__TASK OBJECTIVE__
Please copy, character for character, each line from the beginning of the listing to the line containing "co_top : heap_next_virtual", including both.
• • • • •
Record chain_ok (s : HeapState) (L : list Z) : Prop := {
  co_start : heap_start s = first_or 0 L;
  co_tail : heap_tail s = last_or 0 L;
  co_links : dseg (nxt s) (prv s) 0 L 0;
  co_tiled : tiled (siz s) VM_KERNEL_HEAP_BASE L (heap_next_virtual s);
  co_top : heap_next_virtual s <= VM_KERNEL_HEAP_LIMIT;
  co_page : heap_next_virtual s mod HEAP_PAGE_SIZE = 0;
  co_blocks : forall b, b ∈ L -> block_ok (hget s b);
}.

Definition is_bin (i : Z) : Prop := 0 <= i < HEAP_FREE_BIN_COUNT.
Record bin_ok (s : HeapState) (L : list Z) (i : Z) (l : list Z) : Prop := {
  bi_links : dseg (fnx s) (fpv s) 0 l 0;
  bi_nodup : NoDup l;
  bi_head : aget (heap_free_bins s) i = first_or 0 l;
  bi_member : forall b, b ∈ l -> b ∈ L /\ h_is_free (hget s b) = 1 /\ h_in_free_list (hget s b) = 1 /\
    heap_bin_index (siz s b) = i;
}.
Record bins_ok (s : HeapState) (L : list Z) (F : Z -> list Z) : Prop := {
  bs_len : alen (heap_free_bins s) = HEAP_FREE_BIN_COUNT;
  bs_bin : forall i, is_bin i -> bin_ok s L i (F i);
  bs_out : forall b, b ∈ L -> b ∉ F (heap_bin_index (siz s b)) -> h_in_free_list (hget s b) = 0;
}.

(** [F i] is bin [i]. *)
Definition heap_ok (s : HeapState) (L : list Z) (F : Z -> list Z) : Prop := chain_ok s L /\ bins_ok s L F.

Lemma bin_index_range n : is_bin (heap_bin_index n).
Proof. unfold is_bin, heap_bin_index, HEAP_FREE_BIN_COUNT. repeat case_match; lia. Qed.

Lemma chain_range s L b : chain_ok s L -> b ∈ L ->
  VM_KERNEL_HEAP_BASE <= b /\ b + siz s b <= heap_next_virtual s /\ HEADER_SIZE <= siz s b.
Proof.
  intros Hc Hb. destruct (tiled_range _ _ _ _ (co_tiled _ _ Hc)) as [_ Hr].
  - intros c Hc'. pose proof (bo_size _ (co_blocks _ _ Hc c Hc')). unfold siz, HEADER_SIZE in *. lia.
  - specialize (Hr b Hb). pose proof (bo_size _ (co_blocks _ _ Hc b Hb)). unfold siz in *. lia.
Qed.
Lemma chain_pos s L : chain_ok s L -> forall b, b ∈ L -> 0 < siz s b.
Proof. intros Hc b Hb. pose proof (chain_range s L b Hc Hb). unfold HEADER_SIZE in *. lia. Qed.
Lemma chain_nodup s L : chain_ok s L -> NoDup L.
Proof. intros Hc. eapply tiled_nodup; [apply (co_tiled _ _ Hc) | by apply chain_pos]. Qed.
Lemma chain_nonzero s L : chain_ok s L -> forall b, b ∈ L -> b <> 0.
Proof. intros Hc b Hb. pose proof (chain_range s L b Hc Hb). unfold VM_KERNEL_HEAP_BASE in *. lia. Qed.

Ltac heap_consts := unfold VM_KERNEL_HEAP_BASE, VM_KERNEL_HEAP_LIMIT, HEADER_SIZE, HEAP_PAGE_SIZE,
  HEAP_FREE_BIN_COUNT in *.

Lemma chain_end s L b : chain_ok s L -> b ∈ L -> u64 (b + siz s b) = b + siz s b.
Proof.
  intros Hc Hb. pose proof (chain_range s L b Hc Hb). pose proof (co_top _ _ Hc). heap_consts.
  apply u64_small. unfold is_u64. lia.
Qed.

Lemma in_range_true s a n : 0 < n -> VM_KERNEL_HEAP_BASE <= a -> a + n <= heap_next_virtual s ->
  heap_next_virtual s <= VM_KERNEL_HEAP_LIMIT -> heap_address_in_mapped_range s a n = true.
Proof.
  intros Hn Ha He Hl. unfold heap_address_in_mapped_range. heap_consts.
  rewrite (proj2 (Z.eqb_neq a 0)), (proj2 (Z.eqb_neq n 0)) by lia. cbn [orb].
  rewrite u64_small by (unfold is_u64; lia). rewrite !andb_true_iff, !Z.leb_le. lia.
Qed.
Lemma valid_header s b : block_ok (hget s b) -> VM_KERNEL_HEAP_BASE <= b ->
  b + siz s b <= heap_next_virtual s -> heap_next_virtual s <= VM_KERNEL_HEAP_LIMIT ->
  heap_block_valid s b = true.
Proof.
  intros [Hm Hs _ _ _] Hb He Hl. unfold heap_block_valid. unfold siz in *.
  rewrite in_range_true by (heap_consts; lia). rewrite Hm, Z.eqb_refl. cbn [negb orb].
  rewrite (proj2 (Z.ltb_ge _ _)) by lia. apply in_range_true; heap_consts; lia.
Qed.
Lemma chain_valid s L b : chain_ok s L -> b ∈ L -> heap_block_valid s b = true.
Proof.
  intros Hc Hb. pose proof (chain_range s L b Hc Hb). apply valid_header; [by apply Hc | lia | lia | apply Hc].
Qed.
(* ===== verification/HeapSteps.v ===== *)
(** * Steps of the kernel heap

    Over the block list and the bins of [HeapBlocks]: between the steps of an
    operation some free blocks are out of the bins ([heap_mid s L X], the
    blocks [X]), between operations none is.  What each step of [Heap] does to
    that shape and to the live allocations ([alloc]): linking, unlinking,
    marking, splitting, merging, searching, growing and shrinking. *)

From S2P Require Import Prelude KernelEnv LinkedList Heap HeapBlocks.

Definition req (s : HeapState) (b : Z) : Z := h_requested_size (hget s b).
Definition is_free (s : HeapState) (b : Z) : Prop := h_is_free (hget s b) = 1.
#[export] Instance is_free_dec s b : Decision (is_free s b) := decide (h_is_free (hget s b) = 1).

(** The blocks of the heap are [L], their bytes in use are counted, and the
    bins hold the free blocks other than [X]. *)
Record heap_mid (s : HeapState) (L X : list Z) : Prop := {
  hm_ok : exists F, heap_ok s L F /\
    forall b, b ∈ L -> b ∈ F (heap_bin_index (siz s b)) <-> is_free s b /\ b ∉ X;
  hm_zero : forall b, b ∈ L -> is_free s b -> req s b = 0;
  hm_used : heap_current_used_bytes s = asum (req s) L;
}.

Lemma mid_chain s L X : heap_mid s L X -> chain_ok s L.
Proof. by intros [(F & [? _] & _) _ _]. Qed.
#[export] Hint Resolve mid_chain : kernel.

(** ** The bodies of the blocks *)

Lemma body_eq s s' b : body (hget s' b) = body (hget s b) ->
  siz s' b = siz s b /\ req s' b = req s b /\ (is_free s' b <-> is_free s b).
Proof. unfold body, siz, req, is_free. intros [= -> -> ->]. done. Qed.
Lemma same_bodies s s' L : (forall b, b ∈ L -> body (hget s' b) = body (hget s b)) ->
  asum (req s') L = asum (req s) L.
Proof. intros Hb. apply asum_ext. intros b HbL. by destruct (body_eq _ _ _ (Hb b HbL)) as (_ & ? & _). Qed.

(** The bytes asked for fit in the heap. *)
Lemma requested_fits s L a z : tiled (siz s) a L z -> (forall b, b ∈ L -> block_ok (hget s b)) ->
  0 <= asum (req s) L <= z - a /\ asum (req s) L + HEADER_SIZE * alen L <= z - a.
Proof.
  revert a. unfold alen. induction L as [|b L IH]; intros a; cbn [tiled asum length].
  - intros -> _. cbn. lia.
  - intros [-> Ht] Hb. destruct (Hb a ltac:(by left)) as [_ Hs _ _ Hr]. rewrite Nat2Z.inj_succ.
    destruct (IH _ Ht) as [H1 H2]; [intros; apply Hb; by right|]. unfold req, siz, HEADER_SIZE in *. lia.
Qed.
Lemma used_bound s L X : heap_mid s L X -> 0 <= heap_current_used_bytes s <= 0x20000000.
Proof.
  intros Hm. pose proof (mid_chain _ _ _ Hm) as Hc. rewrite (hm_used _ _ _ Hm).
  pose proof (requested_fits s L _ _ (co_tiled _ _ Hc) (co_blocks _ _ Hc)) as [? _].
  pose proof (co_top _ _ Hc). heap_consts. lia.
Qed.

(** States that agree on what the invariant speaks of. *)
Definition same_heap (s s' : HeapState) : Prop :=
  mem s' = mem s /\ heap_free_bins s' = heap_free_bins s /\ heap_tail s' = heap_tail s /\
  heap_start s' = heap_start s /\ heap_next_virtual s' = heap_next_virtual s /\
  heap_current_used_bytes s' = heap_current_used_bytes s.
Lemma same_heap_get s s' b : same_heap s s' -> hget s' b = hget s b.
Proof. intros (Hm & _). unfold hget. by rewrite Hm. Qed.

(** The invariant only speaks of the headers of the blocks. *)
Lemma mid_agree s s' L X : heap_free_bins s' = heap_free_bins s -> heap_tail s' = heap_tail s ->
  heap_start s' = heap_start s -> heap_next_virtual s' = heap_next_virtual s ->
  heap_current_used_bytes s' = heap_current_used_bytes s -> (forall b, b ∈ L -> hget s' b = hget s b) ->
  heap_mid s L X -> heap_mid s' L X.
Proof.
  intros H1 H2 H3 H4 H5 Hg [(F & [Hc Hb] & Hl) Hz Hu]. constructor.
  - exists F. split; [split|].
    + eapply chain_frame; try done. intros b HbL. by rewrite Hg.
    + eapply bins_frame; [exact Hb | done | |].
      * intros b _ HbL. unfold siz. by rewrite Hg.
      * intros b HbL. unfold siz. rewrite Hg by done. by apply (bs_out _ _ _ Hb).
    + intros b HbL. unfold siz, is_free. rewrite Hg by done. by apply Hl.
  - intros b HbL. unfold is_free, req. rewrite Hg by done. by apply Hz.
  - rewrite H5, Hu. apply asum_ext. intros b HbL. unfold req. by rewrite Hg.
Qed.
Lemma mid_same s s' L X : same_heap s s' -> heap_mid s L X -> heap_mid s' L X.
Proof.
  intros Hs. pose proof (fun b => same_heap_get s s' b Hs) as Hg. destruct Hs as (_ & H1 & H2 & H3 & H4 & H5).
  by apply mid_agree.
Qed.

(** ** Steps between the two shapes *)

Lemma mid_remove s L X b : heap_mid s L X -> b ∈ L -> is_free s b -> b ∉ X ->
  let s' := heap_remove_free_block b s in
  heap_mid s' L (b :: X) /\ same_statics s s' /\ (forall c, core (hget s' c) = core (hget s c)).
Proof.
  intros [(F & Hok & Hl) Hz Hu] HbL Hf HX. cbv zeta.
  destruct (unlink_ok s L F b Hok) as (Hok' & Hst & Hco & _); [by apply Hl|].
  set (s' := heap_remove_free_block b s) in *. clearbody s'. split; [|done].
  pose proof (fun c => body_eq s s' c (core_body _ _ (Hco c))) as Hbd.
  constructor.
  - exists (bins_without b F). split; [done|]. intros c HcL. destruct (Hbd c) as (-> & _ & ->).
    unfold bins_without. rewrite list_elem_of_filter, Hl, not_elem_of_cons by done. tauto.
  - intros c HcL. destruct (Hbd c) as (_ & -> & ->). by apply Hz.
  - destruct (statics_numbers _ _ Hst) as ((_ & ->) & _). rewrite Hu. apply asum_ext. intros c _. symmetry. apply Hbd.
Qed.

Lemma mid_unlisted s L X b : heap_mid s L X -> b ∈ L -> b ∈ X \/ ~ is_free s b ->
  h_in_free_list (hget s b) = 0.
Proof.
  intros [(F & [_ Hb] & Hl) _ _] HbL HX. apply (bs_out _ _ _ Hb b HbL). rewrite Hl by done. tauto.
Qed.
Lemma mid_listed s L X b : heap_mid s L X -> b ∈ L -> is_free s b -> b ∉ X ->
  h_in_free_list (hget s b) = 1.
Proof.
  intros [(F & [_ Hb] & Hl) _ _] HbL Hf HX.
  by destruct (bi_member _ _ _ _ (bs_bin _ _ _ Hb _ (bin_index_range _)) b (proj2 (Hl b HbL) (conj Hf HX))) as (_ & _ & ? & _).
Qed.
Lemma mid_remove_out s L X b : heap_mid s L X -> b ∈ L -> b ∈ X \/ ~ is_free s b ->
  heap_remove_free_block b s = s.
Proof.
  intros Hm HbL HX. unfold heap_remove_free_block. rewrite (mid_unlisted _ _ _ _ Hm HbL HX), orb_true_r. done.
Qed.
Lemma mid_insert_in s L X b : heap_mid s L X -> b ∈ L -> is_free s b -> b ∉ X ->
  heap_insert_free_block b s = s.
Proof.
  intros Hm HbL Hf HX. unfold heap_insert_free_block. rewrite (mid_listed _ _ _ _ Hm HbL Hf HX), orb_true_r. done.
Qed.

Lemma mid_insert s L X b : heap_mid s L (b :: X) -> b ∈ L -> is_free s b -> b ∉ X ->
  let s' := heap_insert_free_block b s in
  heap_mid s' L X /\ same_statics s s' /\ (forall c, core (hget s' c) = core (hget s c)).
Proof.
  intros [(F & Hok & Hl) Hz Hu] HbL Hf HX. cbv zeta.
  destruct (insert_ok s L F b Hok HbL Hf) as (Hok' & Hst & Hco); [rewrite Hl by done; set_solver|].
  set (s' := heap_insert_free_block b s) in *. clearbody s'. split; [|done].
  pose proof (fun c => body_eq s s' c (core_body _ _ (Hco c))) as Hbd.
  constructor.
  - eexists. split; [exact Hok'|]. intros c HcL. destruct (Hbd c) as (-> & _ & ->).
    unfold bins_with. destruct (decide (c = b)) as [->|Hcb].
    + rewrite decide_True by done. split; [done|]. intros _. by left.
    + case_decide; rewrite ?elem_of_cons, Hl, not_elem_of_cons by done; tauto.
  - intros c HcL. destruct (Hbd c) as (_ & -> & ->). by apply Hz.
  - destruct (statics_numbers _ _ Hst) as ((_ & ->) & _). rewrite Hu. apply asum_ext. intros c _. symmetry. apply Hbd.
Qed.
• • • • •
__ANSWER TO THE EXERCISE__
Record chain_ok (s : HeapState) (L : list Z) : Prop := {
  co_start : heap_start s = first_or 0 L;
  co_tail : heap_tail s = last_or 0 L;
  co_links : dseg (nxt s) (prv s) 0 L 0;
  co_tiled : tiled (siz s) VM_KERNEL_HEAP_BASE L (heap_next_virtual s);
  co_top : heap_next_virtual s <= VM_KERNEL_HEAP_LIMIT;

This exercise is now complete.